◆ Task prompt: Write out all of the lines below, exactly and completely.

◆ Entries provided:
Ltac shape_recover :=
  left; eexists; split; [|reflexivity];
  let m := fresh in let H1 := fresh in let H2 := fresh in
  intros m H1 H2; rewrite ?fs_lookup_set, ?fs_lookup_remove, ?fs_lookup_set; str_cases.

Ltac shape_finish :=
  lazymatch goal with |- context [py_setitem ?o ?n ?t] =>
    let md' := fresh "md'" in
    destruct (py_setitem o n t) as [md'|];
    [right; exists md'; split; [reflexivity|try reflexivity]|shape_recover]
  end.

(** Every run of [put] either ends in its [except] branch, on a listing that
    differs from the original one at most at the temporary file and the
    entry file, with the in-memory index unchanged, or runs its [try] body
    to the end with the new value moved to the entry file. *)
Lemma put_shape (now : Z) (k : string) (v : pyobj) (flt : put_fault) (c : cache) :
  (exists d', (forall m, m <> tmp_of k -> m <> key_of k -> fs_lookup m d' = fs_lookup m (files c)) /\
     put md5hex pickle_size now k v flt c =
       put_recover (recover_fails flt) (tmp_of k) (set_files c d')) \/
  (exists md', py_setitem (metadata c) (key_of k) (PNum now) = Some md' /\
     put md5hex pickle_size now k v flt c =
       (Completed, cleanup now (save_at (index_fault flt) now (mkCache
          (fs_set (key_of k) (mkFile (CPickle v) (pickle_size v) now false)
             (fs_remove (tmp_of k)
                (fs_set (tmp_of k) (mkFile (CPickle v) (pickle_size v) now false) (files c))))
          md' (max_size_bytes c))))).
Proof.
  assert (Hkt : key_of k <> tmp_of k) by (intros E; exact (tmp_not_key k k (eq_sym E))).
  unfold put. fold (key_of k). change (with_suffix (key_of k) ".tmp") with (tmp_of k).
  cbv zeta.
  destruct flt as [|a|sz a|cf a|sz]; cbn [orb].
  - destruct (is_locked (tmp_of k) (files c)); [shape_recover|].
    destruct (is_locked (key_of k) _); [shape_recover|]. shape_finish.
  - shape_recover.
  - destruct (is_locked (tmp_of k) (files c)); shape_recover.
  - destruct (is_locked (tmp_of k) (files c)); [shape_recover|].
    destruct (is_locked (key_of k) _); [shape_recover|].
    destruct cf; try shape_recover. shape_finish.
    rewrite fs_remove_set by exact Hkt. reflexivity.
  - destruct (is_locked (tmp_of k) (files c)); [shape_recover|].
    destruct (is_locked (key_of k) _); [shape_recover|]. shape_finish.
Qed.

◆ Written solution:
Ltac shape_recover :=
  left; eexists; split; [|reflexivity];
  let m := fresh in let H1 := fresh in let H2 := fresh in
  intros m H1 H2; rewrite ?fs_lookup_set, ?fs_lookup_remove, ?fs_lookup_set; str_cases.

Ltac shape_finish :=
  lazymatch goal with |- context [py_setitem ?o ?n ?t] =>
    let md' := fresh "md'" in
    destruct (py_setitem o n t) as [md'|];
    [right; exists md'; split; [reflexivity|try reflexivity]|shape_recover]
  end.

(** Every run of [put] either ends in its [except] branch, on a listing that
    differs from the original one at most at the temporary file and the
    entry file, with the in-memory index unchanged, or runs its [try] body
    to the end with the new value moved to the entry file. *)
Lemma put_shape (now : Z) (k : string) (v : pyobj) (flt : put_fault) (c : cache) :
  (exists d', (forall m, m <> tmp_of k -> m <> key_of k -> fs_lookup m d' = fs_lookup m (files c)) /\
     put md5hex pickle_size now k v flt c =
       put_recover (recover_fails flt) (tmp_of k) (set_files c d')) \/
  (exists md', py_setitem (metadata c) (key_of k) (PNum now) = Some md' /\
     put md5hex pickle_size now k v flt c =
       (Completed, cleanup now (save_at (index_fault flt) now (mkCache
          (fs_set (key_of k) (mkFile (CPickle v) (pickle_size v) now false)
             (fs_remove (tmp_of k)
                (fs_set (tmp_of k) (mkFile (CPickle v) (pickle_size v) now false) (files c))))
          md' (max_size_bytes c))))).
Proof.
  assert (Hkt : key_of k <> tmp_of k) by (intros E; exact (tmp_not_key k k (eq_sym E))).
  unfold put. fold (key_of k). change (with_suffix (key_of k) ".tmp") with (tmp_of k).
  cbv zeta.
  destruct flt as [|a|sz a|cf a|sz]; cbn [orb].
  - destruct (is_locked (tmp_of k) (files c)); [shape_recover|].
    destruct (is_locked (key_of k) _); [shape_recover|]. shape_finish.
  - shape_recover.
  - destruct (is_locked (tmp_of k) (files c)); shape_recover.
  - destruct (is_locked (tmp_of k) (files c)); [shape_recover|].
    destruct (is_locked (key_of k) _); [shape_recover|].
    destruct cf; try shape_recover. shape_finish.
    rewrite fs_remove_set by exact Hkt. reflexivity.
  - destruct (is_locked (tmp_of k) (files c)); [shape_recover|].
    destruct (is_locked (key_of k) _); [shape_recover|]. shape_finish.
Qed.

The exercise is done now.